Sur le compte Instagram @le_bar_et_vous_officiel, le passionné de cocktails propose depuis 6 mois des boissons alcoolisées de toutes sortes, livrées directement à la porte.

« Les revenus de mon entreprise n’ont pas augmentés, contrairement à ce qu’on peut penser. » Le barman de profession est plus connu qu’avant la pandémie mais le manque d’évènements se fait ressentir : « les normes sanitaires freinent énormément parce que les gens ne peuvent pas recevoir comme ils le souhaitent chez eux » explique-t-il.

Ce ne sont pas les soirées clandestines qui lui permettent de développer son business, il n’en a jamais approvisionné. Selon lui, s’il était appelé pour une très grosse commande en temps de couvre-feu, ce ne serait pas à lui de demander des comptes aux clients. « Ce n’est pas ma responsabilité. Moi, je peux juste vérifier s’ils sont majeurs mais je ne rentre jamais chez les gens, je vends directement devant l’immeuble ou la maison. Je ne suis pas la police, ce n’est pas mon rôle. »

Pas de gain, mais pas de perte non plus

Son entreprise marche par la fidélisation des clients. Pour lui « les gens sont très sensibles au coté artisanal des cocktails, comme un petit commerçant. C’est un cercle fermé, ils se disent : « moi j’ai mon barman » et pour toutes les soirées. »

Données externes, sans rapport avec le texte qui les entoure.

(** * RadioFM plugin server: the search proxy of [src/server.js]

    A shallow embedding of the two mappers ([mapRadioStation],
    [mapPodcast]) and of the [/search] route handler, over a small model
    of the JavaScript values the handler receives: the parsed query
    parameter on one side, the decoded JSON body of the upstream answer
    on the other.

    - strings are sequences of UTF-16 code units;
    - numbers are IEEE 754 binary64 values ([spec_float]);
    - an exception is a value of an error monad ([exn]);
    - the outbound call and the log line are the events of a small
      interaction tree ([prog]), run against an upstream oracle. *)

From Stdlib Require Import Strings.String Strings.Ascii.
From Stdlib Require Import List ZArith NArith Bool Lia.
From Stdlib Require Import Floats.SpecFloat.
Import ListNotations.

Set Implicit Arguments.
Set Warnings "-register-all".
Local Open Scope Z_scope.

(* ================================================================== *)
(** * JavaScript strings *)

(** A string is its sequence of UTF-16 code units. *)
Definition jstring := list N.

(** The code units of an ASCII literal of the source. *)
Definition lit (s : string) : jstring :=
  map N_of_ascii (list_ascii_of_string s).
(** [playCard(playerId, cardIndex, chosenColor = null)].  The transport
    hands over [cardIndex] as the client sent it: [Some i] is the integer
    [i], [None] is [undefined] (the field was left out).  Both range
    comparisons are false on [undefined] and [player.hand[undefined]] is
    [undefined], on which [canPlayCard] raises at [card.color]. *)
Definition playCard (playerId : string) (cardIndex : option Z)
    (chosenColor : option string) (g : Game) : Outcome Result :=
  let gs := gameState g in
  if bool_decide (status gs ≠ playing) then
    Returns (Failure "Game is not in playing state") g
  else
    match findPlayer playerId gs with
    | None => Returns (Failure "Player not found") g
    | Some (playerIndex, player) =>
      if bool_decide (Z.of_nat playerIndex ≠ currentPlayerIndex gs) then
        Returns (Failure "Not your turn") g
      else if waitingForUno gs then
        Returns (Failure "You must call UNO first") g
      else if bool_decide (length (hand player) = 1)%nat
              && negb (hasUno player) && hasPlayedCardThisTurn gs then
        Returns (Failure "You must call UNO before playing another card") g
      else
      match cardIndex with
      | None => Throws g
      | Some cardIndex =>
      if bool_decide (cardIndex < 0)
         || bool_decide (cardIndex >= Z.of_nat (length (hand player)))
      then Returns (Failure "Invalid card index") g
      else
        let card := mjoin (hand player !! Z.to_nat cardIndex) in
        match canPlayCard card (topCard gs) (currentColor gs)
                (Some (hand player)), card with
        | None, _ | _, None => Throws g
        | Some false, Some card =>
            if bool_decide (color card = wild) && bool_decide (value card = draw4)
            then Returns (Failure "Cannot play Wild Draw 4: You have a card matching the current color") g
            else Returns (Failure "Cannot play this card") g
        | Some true, Some card =>
            let hand' := splice1 (Z.to_nat cardIndex) (hand player) in
            let gs :=
              gs |> set_players (alter (set_hand hand') playerIndex (players gs))
                 |> set_hasPlayedCardThisTurn true
                 |> set_discardPile (discardPile gs ++ [card])
                 |> set_topCard (Some card)
                 |> set_currentColor (Some (resolveColor card chosenColor)) in
            if bool_decide (length hand' = 0)%nat then
              let g :=
                g |> set_gameState (gs |> set_status finished
                                       |> set_winner (Some (Z.of_nat playerIndex)))
                  |> clearTurnTimer in
              Returns (Success "Player wins!" (getPublicState None g)) g
            else
              let isActionCardGivingAnotherTurn :=
                bool_decide (length (players gs) = 2)%nat
                && isActionValue (value card) in
              if bool_decide (length hand' = 1)%nat && negb (hasUno player)
                 && negb isActionCardGivingAnotherTurn
                 && hasPlayedCardThisTurn gs then
                let g :=
                  g |> set_gameState (gs |> set_waitingForUno true
                                         |> set_hasDrawnPlayableCard false) in
                Returns (Success "Card played - call UNO!"
                           (getPublicState None g)) g
              else
                let '(skipTurn, drawAmount, gs) :=
                  if bool_decide (value card = draw4) then (true, 4%nat, gs)
                  else if bool_decide (value card = skip) then (true, 0%nat, gs)
                  else if bool_decide (value card = reverse) then
                    (bool_decide (length (players gs) = 2)%nat, 0%nat,
                     gs |> set_direction (direction gs * -1))
                  else if bool_decide (value card = draw2) then
                    (true, 2%nat, gs)
                  else (false, 0%nat, gs) in
                let gs := gs |> set_hasDrawnPlayableCard false in
                let g := g |> set_gameState gs |> clearTurnTimer in
                let playAnimationDelay := ANIMATION_DURATION in
                let drawAnimationDelay :=
                  if bool_decide (0 < drawAmount)%nat then ANIMATION_DURATION
                  else 0 in
                let totalDelay := playAnimationDelay + drawAnimationDelay in
                if negb skipTurn then
                  let g :=
                    g |> set_gameState (nextTurn (gameState g))
                      |> defer playAnimationDelay in
                  Returns (Success "Card played" (getPublicState None g)) g
                else
                  match drawForNext drawAmount
                          (g |> set_gameState (nextTurn (gameState g))) with
                  | Returns _ g =>
                      let g :=
                        g |> set_gameState (nextTurn (gameState g))
                          |> defer totalDelay in
                      Returns (Success "Card played" (getPublicState None g)) g
                  | Throws g => Throws g
                  | Spins g => Spins g
                  end
        end
      end
    end.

Cette micro-entreprise n’est qu’un complément de revenu pour Angelico. Si les bars sont fermés, il peut continuer à faire ce qu’il aime, en complétant son chômage partiel.

Quand la livraison se termine, le jeune barman lance à son dernier client « le bar est à moi, le reste est à vous ». Avant de rentrer chez lui pour attendre une nouvelle commande.

À Cannes, un barman au chômage partiel livre des cocktails.